Records for the task:
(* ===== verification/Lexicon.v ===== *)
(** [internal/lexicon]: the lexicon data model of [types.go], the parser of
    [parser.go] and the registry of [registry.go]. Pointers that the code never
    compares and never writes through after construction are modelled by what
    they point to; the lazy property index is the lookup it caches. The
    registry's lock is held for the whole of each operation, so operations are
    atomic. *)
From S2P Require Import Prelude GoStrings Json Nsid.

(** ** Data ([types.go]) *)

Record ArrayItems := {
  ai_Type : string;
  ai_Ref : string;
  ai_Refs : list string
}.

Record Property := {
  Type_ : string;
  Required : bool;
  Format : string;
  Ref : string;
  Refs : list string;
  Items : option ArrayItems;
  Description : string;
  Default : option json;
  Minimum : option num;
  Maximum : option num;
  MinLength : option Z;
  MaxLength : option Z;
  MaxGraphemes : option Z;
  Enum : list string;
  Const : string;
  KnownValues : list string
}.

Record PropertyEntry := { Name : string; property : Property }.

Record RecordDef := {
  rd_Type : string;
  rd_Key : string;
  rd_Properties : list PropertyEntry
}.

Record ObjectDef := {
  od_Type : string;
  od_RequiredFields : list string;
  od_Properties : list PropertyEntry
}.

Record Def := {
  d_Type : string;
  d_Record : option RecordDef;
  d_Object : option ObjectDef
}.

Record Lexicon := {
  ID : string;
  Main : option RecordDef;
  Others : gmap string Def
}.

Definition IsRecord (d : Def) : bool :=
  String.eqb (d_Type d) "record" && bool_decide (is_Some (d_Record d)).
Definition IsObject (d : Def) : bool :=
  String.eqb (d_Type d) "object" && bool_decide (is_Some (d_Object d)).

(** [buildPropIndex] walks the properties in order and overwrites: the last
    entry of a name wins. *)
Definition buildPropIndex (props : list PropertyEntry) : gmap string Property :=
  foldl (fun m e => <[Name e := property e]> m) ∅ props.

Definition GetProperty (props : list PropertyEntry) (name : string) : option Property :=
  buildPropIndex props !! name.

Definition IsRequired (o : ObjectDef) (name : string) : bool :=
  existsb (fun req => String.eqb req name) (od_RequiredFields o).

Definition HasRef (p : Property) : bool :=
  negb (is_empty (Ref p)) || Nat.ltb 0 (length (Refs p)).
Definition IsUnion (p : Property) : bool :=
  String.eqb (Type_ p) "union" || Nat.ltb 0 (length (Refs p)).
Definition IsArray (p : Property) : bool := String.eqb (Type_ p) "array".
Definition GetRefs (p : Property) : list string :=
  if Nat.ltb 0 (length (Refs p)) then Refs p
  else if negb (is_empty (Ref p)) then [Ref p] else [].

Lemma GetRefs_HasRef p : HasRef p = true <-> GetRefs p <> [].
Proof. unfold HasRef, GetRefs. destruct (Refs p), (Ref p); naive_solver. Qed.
---
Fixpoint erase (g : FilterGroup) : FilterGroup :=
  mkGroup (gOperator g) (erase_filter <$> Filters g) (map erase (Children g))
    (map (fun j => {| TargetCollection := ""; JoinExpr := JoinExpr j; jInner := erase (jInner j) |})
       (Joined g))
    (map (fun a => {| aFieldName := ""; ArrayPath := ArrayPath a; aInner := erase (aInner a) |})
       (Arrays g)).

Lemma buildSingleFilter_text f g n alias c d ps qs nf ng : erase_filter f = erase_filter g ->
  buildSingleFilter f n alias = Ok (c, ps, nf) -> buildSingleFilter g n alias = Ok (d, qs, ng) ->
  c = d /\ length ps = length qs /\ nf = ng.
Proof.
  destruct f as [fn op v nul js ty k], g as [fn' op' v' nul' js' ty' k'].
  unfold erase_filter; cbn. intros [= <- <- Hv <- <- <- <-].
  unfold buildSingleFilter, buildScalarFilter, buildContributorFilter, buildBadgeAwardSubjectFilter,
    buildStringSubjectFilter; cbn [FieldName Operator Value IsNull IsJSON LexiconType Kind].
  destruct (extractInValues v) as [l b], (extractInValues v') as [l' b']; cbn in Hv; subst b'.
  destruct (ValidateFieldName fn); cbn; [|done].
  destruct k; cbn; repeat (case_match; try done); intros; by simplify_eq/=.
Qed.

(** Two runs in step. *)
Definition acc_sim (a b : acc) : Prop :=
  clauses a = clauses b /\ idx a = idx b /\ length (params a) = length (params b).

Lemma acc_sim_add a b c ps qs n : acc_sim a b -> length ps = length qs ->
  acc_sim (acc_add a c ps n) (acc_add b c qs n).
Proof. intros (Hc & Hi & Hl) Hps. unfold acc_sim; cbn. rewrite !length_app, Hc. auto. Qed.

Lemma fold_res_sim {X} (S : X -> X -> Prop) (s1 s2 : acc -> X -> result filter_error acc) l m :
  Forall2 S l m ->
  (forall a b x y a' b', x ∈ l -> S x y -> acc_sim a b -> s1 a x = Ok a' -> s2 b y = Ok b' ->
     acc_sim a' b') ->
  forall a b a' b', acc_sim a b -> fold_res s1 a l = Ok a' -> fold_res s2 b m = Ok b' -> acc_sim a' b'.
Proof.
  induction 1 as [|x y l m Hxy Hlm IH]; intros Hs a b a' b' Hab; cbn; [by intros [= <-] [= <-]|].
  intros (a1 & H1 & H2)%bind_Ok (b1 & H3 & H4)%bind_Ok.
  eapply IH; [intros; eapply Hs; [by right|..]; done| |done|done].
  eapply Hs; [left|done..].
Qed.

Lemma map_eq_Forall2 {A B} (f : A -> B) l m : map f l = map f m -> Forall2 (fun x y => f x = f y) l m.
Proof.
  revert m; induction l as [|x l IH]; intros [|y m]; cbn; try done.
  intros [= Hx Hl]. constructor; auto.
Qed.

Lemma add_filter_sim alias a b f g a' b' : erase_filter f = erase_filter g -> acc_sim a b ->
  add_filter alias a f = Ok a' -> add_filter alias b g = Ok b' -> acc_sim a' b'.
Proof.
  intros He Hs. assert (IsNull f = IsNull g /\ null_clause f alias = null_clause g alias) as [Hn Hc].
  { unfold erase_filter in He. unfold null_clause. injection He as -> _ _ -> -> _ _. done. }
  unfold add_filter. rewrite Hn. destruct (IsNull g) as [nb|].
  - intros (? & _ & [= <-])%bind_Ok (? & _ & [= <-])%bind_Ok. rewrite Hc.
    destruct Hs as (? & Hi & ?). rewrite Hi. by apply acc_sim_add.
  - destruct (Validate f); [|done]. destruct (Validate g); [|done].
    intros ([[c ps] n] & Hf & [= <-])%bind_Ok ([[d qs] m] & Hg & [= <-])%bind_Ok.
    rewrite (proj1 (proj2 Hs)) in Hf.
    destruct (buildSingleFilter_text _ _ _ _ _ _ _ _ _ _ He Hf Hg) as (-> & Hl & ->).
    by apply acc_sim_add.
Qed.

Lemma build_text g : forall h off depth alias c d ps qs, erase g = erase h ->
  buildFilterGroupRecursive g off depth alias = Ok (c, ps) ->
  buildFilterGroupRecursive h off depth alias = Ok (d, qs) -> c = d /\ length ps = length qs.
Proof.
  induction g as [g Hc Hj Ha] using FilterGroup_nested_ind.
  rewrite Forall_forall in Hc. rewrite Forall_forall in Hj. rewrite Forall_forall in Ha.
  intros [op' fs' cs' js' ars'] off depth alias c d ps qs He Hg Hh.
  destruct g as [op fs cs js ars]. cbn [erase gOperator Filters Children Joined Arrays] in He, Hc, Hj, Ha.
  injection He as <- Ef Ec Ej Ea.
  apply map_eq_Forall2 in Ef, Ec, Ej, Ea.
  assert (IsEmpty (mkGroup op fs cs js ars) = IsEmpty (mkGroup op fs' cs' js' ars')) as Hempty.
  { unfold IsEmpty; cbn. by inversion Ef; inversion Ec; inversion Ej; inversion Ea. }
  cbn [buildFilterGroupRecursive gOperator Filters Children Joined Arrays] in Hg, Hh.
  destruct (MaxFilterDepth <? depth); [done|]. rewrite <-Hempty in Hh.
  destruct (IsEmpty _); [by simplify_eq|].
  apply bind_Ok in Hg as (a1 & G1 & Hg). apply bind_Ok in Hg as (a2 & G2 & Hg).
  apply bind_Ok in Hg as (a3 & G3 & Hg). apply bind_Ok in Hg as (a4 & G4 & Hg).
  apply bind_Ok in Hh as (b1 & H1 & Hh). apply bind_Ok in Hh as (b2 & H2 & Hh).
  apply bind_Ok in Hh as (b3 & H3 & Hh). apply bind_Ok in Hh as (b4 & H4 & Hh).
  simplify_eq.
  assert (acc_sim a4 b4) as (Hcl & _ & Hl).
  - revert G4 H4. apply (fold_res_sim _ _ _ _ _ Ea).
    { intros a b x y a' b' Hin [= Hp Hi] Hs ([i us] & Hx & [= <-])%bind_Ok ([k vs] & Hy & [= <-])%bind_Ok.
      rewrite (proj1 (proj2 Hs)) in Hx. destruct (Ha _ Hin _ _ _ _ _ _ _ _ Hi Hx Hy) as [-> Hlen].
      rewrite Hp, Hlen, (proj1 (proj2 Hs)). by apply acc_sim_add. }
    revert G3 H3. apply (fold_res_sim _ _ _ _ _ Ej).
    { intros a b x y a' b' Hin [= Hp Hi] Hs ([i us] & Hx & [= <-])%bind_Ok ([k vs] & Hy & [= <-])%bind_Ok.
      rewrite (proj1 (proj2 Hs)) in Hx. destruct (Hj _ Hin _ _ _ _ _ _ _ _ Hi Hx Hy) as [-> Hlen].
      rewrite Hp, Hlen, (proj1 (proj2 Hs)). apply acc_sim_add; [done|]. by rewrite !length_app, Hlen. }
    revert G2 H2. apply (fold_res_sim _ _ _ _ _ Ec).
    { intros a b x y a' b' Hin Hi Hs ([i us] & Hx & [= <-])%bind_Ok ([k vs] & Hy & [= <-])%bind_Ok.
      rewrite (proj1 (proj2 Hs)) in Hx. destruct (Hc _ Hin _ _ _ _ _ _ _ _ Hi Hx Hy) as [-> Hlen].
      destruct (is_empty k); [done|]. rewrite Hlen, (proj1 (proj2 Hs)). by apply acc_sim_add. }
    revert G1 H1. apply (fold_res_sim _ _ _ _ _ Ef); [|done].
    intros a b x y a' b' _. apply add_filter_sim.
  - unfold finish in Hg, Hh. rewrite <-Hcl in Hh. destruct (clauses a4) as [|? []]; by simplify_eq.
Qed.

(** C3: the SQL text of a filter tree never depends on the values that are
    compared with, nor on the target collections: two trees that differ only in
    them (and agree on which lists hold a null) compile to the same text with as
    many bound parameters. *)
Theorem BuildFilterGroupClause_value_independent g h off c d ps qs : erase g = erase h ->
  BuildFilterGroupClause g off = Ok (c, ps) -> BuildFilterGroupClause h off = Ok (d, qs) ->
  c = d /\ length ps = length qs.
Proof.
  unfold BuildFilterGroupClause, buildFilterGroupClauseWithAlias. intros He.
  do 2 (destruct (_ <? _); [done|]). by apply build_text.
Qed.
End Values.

Exercise directions: Filter the records for lines holding the string "revert". Copy each one.

Output of the exercise:
  revert m; induction l as [|x l IH]; intros [|y m]; cbn; try done.
  - revert G4 H4. apply (fold_res_sim _ _ _ _ _ Ea).
    revert G3 H3. apply (fold_res_sim _ _ _ _ _ Ej).
    revert G2 H2. apply (fold_res_sim _ _ _ _ _ Ec).
    revert G1 H1. apply (fold_res_sim _ _ _ _ _ Ef); [|done].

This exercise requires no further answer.